Every line from the one with "(** The first section of [dav_unlock]: count" to the one with "(** ** OPTIONS *)", including those two, is to be copied exactly; all other lines of the entries below are left out.

Segment Start: STORED DATA

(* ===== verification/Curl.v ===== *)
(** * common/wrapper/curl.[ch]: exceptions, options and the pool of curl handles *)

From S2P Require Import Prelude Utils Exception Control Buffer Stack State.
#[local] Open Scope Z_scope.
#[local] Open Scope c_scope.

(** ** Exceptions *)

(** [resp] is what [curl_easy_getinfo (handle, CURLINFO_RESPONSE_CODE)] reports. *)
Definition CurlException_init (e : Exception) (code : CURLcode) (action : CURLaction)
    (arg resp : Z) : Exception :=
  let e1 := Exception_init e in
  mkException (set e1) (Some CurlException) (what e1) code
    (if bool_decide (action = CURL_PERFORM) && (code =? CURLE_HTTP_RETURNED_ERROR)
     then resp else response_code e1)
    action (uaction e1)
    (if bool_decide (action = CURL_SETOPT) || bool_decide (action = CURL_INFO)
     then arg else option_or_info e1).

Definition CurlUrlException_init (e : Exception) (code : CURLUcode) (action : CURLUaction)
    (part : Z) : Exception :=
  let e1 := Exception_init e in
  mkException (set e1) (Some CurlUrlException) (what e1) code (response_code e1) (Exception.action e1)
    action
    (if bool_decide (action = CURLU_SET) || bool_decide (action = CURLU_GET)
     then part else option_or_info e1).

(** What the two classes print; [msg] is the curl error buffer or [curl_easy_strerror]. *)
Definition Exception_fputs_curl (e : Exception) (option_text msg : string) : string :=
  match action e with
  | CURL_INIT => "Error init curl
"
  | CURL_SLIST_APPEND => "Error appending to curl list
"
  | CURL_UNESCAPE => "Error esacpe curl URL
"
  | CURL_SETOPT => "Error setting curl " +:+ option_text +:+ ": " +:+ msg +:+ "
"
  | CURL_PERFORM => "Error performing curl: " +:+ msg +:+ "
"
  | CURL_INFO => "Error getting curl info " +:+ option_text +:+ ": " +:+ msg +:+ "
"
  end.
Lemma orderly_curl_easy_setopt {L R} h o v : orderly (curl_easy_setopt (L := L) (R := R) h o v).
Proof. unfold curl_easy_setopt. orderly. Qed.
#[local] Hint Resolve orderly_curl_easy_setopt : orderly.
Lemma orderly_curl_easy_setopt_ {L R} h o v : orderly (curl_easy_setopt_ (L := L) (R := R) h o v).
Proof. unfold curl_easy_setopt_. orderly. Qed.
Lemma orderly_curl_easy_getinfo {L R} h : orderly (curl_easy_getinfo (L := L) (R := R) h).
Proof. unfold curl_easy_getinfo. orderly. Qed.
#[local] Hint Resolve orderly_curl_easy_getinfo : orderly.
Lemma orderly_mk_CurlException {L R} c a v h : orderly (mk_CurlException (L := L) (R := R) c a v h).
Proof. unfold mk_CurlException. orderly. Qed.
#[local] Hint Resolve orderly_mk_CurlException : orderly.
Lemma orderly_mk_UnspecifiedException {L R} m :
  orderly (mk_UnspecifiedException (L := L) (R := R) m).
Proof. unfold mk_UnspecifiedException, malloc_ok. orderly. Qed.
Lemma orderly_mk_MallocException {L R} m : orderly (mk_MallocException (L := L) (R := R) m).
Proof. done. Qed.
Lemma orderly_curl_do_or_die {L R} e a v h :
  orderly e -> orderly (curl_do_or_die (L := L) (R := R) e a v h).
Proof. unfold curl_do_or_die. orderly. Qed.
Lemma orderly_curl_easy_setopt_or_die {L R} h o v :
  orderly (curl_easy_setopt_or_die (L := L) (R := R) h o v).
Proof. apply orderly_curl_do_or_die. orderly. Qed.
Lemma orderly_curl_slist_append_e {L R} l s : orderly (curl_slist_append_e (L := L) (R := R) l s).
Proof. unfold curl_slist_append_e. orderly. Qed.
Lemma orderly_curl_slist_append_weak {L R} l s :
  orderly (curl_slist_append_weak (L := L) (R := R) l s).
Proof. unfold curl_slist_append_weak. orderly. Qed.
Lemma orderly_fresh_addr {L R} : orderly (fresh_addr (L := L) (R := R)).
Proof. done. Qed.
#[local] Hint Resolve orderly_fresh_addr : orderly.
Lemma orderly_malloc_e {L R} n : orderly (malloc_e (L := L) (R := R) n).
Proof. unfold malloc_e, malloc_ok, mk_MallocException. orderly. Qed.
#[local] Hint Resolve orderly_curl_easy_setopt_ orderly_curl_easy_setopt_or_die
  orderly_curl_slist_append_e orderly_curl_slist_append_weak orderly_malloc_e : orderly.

Segment End: STORED DATA
Segment Start: STORED DATA

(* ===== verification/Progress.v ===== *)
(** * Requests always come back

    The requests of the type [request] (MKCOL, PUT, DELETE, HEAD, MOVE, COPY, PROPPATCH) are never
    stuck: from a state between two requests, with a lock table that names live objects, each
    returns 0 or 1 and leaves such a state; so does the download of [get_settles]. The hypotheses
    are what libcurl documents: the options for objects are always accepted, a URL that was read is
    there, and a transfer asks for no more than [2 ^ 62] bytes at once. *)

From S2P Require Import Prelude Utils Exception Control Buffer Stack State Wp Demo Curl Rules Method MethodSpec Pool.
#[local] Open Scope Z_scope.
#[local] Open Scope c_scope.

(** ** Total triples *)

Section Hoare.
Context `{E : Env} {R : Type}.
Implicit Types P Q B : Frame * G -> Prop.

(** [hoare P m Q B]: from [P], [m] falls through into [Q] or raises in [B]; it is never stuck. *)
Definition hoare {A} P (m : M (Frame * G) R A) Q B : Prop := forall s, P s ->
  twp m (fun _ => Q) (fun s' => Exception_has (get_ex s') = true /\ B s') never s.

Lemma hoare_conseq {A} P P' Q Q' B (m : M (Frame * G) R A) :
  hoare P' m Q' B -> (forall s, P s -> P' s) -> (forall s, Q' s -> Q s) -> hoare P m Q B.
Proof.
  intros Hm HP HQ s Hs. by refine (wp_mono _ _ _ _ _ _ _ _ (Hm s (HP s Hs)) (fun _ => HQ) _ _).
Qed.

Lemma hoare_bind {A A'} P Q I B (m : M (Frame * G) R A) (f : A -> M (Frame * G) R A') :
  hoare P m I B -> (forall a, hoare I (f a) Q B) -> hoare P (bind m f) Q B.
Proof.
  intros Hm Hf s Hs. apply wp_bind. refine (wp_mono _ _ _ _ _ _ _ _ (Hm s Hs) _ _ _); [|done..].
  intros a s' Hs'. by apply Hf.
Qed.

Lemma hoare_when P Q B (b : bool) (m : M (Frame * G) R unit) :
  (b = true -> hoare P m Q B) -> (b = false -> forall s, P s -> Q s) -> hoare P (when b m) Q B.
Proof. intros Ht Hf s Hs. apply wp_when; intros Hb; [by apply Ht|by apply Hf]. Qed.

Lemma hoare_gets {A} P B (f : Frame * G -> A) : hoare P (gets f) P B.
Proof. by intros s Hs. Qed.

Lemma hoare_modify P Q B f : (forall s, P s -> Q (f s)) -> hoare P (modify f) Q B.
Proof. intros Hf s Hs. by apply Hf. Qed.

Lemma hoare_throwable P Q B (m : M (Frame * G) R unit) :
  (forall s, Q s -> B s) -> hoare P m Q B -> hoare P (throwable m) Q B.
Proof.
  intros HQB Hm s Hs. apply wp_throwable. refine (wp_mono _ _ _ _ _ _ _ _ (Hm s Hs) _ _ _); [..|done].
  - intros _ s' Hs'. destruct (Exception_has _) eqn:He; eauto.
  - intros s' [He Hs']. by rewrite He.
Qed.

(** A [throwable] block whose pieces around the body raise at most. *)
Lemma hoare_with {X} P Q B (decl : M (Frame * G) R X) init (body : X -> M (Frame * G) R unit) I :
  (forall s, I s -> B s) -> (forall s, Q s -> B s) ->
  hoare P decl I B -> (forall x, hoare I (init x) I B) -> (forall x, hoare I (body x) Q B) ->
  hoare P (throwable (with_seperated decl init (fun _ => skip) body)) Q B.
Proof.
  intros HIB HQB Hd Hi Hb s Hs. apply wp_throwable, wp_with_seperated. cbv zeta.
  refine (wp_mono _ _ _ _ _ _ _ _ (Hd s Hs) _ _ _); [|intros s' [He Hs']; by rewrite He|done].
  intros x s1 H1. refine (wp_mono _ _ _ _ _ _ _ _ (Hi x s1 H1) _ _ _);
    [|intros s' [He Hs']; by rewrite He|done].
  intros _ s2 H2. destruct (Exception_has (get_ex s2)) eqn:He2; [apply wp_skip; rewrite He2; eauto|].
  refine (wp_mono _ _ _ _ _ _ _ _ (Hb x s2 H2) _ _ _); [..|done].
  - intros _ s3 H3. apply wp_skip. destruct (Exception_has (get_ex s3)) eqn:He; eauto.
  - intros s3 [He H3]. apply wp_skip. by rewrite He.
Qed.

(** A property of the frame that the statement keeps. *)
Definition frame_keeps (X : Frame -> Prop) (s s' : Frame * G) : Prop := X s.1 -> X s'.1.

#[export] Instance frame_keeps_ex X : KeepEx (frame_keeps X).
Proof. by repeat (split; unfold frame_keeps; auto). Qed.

Segment End: STORED DATA
Segment Start: STORED DATA

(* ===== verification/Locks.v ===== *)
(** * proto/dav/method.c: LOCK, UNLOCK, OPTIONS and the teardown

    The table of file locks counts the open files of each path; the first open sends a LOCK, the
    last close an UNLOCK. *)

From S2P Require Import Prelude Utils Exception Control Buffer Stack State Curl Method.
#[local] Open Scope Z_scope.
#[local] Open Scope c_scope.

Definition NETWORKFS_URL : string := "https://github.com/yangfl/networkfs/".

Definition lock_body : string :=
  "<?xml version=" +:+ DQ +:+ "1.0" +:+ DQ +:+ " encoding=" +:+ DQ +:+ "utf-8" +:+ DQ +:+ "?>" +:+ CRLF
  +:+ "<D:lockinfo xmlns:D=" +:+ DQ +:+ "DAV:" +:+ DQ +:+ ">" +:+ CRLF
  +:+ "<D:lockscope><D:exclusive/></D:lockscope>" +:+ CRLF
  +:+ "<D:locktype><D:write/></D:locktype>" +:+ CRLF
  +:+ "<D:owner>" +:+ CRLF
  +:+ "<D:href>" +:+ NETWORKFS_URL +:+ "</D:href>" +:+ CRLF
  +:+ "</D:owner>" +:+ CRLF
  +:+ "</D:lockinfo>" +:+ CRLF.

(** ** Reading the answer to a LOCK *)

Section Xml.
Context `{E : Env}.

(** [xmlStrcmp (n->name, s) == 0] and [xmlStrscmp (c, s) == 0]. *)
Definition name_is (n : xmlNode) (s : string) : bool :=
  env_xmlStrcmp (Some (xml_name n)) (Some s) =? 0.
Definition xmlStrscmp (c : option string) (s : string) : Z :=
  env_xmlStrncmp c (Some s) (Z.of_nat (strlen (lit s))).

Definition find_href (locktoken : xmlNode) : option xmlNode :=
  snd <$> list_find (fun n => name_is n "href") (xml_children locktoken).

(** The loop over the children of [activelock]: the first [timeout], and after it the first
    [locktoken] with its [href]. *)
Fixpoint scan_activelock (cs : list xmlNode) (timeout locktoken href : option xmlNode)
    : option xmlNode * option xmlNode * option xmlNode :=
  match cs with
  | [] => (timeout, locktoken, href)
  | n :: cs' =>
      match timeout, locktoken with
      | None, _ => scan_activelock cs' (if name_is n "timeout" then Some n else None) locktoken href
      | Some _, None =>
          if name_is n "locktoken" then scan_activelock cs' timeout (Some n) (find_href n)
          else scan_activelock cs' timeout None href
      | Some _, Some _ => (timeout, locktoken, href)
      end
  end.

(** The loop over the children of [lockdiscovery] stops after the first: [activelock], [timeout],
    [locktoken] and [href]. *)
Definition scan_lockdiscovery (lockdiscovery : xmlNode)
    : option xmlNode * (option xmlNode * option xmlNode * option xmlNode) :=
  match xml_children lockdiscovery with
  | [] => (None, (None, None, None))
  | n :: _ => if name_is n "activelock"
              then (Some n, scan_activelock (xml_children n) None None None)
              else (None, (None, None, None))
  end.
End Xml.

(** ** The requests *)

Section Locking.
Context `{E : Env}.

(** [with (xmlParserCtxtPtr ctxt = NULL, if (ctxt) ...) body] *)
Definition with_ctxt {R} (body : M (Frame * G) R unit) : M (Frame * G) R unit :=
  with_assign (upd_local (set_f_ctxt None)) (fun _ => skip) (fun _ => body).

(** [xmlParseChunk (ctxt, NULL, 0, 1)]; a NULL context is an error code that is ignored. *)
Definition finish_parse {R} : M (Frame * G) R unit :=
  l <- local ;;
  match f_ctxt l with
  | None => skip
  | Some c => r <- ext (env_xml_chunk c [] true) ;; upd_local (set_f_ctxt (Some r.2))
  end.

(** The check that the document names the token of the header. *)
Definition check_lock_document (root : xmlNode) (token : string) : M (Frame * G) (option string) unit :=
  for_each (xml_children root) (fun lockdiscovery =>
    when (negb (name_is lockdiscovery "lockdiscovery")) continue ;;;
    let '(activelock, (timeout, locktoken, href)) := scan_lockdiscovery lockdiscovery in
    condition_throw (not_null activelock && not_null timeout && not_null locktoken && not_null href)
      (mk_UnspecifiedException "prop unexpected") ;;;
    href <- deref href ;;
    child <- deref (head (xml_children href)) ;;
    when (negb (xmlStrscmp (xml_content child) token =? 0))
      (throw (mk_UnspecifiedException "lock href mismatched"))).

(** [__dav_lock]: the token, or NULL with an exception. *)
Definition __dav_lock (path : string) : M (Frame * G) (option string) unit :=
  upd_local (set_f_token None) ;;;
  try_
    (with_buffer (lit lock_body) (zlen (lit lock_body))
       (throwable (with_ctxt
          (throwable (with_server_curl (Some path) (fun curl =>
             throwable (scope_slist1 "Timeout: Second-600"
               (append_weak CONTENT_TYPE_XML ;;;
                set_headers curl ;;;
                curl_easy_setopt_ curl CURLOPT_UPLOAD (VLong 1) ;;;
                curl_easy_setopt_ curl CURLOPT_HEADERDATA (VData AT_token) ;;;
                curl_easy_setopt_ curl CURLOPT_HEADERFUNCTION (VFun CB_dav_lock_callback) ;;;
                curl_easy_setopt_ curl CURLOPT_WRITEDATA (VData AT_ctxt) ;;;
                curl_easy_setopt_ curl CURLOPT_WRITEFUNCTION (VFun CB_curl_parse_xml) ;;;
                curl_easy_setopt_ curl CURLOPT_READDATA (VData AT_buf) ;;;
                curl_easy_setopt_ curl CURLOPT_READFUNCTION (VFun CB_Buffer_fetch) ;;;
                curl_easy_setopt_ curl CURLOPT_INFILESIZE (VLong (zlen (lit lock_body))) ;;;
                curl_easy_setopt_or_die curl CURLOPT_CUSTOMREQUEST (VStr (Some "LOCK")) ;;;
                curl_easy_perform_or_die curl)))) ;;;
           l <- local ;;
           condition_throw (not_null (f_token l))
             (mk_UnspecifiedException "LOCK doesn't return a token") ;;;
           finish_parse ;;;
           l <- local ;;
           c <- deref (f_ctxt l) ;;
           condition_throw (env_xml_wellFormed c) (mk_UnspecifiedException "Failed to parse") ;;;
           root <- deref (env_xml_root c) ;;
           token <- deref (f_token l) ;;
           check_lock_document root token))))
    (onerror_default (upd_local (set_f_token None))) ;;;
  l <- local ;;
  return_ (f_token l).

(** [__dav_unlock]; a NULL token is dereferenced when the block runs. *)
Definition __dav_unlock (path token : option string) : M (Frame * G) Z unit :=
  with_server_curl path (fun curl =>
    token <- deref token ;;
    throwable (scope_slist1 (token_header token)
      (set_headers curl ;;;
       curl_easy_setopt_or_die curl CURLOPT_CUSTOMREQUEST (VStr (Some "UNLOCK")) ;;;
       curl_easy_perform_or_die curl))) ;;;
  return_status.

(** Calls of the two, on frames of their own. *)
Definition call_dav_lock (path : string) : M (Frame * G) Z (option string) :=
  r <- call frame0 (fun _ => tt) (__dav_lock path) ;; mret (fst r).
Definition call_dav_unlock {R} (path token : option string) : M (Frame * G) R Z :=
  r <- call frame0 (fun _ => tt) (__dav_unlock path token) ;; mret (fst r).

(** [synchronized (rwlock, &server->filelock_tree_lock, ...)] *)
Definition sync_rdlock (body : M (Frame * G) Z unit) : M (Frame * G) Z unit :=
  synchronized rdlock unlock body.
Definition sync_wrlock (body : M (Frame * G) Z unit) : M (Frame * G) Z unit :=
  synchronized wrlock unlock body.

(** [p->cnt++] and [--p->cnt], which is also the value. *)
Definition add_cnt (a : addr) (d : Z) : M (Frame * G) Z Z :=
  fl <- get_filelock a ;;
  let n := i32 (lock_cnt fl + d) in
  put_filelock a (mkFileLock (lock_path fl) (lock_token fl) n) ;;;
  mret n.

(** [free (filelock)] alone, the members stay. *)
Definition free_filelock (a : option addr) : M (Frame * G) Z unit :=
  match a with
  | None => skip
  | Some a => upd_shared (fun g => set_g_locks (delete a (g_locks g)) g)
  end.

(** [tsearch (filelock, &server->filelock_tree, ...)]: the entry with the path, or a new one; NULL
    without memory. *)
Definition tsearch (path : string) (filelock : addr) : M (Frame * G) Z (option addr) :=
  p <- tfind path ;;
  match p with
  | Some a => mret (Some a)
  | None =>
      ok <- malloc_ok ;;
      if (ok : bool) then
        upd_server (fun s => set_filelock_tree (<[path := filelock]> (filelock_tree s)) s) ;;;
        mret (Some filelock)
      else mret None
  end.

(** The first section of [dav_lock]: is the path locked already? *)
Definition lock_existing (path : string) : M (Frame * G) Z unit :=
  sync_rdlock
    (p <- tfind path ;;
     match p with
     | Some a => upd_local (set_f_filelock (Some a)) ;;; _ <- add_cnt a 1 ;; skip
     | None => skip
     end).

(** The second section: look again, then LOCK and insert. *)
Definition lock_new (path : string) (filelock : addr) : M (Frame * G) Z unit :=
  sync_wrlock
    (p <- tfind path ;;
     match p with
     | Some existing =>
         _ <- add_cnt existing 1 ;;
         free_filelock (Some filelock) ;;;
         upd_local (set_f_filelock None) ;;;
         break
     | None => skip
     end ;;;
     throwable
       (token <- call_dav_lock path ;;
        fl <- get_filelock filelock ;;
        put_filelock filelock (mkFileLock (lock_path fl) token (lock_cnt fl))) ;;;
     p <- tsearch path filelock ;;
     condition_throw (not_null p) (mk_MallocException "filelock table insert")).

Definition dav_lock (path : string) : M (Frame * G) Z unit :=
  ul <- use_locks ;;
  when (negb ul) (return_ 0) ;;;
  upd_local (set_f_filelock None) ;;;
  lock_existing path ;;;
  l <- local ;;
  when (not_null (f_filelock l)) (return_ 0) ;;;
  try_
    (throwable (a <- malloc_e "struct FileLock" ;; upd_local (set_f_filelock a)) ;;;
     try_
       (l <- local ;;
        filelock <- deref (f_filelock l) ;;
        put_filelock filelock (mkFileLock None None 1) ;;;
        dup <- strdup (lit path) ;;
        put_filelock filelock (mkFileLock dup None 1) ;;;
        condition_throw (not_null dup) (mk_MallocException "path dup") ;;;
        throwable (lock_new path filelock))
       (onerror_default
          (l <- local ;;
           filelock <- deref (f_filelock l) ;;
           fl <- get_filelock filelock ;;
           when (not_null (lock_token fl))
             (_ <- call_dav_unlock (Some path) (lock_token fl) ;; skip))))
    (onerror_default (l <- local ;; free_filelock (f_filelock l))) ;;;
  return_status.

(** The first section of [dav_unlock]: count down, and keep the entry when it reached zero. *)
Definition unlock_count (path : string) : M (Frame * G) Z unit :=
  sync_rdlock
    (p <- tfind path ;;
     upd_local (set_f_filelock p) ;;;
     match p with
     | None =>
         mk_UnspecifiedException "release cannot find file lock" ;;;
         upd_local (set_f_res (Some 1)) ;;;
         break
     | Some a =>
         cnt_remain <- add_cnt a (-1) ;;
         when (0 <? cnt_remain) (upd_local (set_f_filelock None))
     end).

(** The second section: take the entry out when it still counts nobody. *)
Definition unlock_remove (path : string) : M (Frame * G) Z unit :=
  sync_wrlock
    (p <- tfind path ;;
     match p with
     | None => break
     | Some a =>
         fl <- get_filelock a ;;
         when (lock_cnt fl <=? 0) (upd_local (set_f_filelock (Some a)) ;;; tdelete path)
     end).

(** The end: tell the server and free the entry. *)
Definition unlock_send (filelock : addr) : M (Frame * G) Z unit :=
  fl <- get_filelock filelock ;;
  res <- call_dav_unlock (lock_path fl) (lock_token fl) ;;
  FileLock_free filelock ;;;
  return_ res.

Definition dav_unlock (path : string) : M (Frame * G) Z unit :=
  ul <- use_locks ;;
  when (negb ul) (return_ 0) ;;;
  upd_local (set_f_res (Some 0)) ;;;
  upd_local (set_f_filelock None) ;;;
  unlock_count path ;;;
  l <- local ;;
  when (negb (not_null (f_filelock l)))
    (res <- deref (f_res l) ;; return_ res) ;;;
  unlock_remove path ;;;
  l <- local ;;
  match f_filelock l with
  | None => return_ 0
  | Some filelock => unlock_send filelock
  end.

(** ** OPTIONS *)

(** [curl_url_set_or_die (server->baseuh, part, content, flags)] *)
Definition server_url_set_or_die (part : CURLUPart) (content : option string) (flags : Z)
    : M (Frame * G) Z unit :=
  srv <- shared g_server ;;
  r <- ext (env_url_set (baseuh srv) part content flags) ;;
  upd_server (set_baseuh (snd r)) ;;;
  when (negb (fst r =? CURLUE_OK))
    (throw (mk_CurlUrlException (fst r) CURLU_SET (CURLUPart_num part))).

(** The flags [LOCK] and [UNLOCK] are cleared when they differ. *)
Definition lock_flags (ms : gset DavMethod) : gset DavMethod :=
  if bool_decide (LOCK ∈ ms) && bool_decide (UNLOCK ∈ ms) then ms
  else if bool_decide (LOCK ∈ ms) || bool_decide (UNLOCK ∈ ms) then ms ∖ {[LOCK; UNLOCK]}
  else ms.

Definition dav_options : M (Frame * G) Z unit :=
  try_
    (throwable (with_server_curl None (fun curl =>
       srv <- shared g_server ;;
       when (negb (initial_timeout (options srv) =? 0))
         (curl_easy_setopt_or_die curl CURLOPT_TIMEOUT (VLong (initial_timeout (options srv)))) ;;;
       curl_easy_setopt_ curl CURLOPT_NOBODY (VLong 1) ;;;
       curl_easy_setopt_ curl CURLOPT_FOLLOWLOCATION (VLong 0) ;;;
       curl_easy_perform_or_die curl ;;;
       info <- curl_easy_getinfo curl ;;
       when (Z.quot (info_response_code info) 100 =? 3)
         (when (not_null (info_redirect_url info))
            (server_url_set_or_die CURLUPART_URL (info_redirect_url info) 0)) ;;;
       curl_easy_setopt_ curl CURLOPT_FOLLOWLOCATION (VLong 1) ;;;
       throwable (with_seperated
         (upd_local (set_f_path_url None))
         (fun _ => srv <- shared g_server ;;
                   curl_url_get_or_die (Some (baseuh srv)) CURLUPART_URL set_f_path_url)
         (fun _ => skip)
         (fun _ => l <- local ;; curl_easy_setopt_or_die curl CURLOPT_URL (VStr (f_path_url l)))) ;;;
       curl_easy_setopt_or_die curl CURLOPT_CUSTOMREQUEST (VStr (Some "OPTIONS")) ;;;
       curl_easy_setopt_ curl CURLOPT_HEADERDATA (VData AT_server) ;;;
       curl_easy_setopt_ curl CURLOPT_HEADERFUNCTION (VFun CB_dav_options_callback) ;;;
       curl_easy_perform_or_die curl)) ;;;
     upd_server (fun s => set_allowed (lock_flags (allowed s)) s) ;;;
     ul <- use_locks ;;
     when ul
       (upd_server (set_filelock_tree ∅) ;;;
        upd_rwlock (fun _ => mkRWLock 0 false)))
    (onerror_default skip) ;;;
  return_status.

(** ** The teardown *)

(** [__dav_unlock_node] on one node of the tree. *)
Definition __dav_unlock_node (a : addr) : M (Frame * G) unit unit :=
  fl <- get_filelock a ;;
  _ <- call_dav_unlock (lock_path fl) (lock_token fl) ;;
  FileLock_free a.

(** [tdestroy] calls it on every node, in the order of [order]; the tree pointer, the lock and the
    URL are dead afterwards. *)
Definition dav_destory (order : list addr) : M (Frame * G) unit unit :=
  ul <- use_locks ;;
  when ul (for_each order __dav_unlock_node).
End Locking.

Segment End: STORED DATA

EXPECTED ANSWER ▸
(** The first section of [dav_unlock]: count down, and keep the entry when it reached zero. *)
Definition unlock_count (path : string) : M (Frame * G) Z unit :=
  sync_rdlock
    (p <- tfind path ;;
     upd_local (set_f_filelock p) ;;;
     match p with
     | None =>
         mk_UnspecifiedException "release cannot find file lock" ;;;
         upd_local (set_f_res (Some 1)) ;;;
         break
     | Some a =>
         cnt_remain <- add_cnt a (-1) ;;
         when (0 <? cnt_remain) (upd_local (set_f_filelock None))
     end).

(** The second section: take the entry out when it still counts nobody. *)
Definition unlock_remove (path : string) : M (Frame * G) Z unit :=
  sync_wrlock
    (p <- tfind path ;;
     match p with
     | None => break
     | Some a =>
         fl <- get_filelock a ;;
         when (lock_cnt fl <=? 0) (upd_local (set_f_filelock (Some a)) ;;; tdelete path)
     end).

(** The end: tell the server and free the entry. *)
Definition unlock_send (filelock : addr) : M (Frame * G) Z unit :=
  fl <- get_filelock filelock ;;
  res <- call_dav_unlock (lock_path fl) (lock_token fl) ;;
  FileLock_free filelock ;;;
  return_ res.

Definition dav_unlock (path : string) : M (Frame * G) Z unit :=
  ul <- use_locks ;;
  when (negb ul) (return_ 0) ;;;
  upd_local (set_f_res (Some 0)) ;;;
  upd_local (set_f_filelock None) ;;;
  unlock_count path ;;;
  l <- local ;;
  when (negb (not_null (f_filelock l)))
    (res <- deref (f_res l) ;; return_ res) ;;;
  unlock_remove path ;;;
  l <- local ;;
  match f_filelock l with
  | None => return_ 0
  | Some filelock => unlock_send filelock
  end.

(** ** OPTIONS *)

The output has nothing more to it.